== RECORDS TO PROCESS ==

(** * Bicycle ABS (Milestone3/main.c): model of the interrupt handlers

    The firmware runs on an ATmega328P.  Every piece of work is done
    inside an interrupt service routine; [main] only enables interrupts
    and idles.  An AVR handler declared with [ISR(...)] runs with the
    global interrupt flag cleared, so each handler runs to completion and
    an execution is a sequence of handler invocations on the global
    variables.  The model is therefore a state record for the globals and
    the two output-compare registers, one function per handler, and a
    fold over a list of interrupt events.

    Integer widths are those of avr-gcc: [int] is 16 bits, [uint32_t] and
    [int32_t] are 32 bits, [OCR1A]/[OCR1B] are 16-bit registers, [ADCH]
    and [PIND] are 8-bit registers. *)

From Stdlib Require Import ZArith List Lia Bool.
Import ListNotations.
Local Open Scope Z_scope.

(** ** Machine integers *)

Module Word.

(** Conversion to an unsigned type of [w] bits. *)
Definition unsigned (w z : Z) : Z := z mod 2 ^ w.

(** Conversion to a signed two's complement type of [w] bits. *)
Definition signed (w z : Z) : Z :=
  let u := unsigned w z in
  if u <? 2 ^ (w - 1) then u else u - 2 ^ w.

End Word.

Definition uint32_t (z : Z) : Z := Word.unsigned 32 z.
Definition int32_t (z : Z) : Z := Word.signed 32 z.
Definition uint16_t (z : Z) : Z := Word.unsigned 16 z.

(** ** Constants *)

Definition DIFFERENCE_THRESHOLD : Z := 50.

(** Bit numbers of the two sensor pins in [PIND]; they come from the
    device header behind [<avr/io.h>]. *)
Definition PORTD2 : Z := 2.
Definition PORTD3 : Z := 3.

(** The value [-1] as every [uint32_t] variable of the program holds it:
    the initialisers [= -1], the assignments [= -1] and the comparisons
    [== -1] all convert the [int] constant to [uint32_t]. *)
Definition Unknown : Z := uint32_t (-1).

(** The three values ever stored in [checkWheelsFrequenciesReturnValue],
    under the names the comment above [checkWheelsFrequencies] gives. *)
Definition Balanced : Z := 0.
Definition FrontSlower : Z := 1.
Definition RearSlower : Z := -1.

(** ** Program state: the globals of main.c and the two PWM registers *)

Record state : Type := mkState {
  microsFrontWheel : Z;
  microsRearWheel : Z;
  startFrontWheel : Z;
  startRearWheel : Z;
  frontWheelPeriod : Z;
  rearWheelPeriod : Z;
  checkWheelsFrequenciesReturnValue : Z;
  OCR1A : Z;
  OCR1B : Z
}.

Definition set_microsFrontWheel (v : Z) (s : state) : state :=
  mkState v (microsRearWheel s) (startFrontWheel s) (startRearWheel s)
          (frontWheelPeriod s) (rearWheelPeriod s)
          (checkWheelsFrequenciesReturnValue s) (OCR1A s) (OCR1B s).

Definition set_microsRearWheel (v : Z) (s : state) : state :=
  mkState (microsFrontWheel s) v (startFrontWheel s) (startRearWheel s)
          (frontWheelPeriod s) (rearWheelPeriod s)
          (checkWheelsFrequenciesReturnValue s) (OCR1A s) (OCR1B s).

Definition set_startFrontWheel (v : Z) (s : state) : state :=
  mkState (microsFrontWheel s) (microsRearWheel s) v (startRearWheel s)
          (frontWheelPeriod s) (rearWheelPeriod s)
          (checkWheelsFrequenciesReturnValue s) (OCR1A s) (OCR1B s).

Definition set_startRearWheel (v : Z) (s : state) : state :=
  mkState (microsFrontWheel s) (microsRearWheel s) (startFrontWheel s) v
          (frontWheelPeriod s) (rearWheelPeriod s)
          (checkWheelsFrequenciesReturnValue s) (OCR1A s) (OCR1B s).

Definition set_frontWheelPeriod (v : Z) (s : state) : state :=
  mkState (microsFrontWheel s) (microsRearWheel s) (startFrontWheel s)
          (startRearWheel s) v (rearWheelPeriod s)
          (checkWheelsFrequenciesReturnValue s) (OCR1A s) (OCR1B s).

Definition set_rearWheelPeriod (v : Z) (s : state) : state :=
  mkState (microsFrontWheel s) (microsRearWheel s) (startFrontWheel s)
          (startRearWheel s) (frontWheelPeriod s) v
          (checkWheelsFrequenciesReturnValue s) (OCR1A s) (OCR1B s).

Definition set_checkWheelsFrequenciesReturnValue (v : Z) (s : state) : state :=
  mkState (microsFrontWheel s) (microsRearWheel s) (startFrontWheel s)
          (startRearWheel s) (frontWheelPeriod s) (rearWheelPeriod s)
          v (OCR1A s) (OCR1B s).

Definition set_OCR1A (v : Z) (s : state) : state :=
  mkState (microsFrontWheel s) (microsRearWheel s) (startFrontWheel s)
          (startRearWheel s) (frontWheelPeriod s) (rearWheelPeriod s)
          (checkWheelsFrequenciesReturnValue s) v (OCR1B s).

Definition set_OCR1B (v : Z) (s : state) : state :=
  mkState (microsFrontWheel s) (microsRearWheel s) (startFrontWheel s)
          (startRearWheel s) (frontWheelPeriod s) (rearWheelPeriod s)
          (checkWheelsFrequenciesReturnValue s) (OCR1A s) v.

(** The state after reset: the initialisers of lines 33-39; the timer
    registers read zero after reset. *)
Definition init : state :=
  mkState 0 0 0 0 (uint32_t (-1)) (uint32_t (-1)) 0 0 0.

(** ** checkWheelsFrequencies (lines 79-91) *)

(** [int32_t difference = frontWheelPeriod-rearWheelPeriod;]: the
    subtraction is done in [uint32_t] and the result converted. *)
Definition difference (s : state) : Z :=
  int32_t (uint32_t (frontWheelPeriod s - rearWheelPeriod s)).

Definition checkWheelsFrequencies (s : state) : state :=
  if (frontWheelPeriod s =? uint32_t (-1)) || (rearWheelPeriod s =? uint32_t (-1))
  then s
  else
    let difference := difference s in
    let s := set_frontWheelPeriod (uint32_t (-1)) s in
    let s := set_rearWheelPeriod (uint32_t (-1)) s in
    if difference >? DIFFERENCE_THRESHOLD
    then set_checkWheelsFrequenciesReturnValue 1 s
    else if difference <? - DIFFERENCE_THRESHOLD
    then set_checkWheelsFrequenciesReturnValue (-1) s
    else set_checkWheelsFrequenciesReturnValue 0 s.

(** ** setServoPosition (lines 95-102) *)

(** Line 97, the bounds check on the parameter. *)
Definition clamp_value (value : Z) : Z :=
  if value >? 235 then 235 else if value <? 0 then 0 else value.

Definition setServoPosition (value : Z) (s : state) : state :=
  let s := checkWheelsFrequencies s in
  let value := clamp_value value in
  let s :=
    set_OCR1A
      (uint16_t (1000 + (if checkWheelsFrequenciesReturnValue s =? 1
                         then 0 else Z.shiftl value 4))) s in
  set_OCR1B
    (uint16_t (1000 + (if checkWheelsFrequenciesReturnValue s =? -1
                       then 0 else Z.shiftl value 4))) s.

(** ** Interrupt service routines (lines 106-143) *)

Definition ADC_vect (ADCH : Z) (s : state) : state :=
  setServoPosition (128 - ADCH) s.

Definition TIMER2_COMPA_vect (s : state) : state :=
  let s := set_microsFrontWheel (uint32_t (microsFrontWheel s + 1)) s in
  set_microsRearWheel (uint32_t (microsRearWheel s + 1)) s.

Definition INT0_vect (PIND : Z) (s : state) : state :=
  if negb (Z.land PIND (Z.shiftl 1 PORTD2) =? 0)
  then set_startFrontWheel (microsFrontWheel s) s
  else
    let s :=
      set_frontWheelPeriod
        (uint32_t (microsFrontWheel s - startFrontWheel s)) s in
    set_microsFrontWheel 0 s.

===

__BRIEF__: Throughout the material above, count each line holding "Import" and answer with the total alone.

__OUTPUT__: 2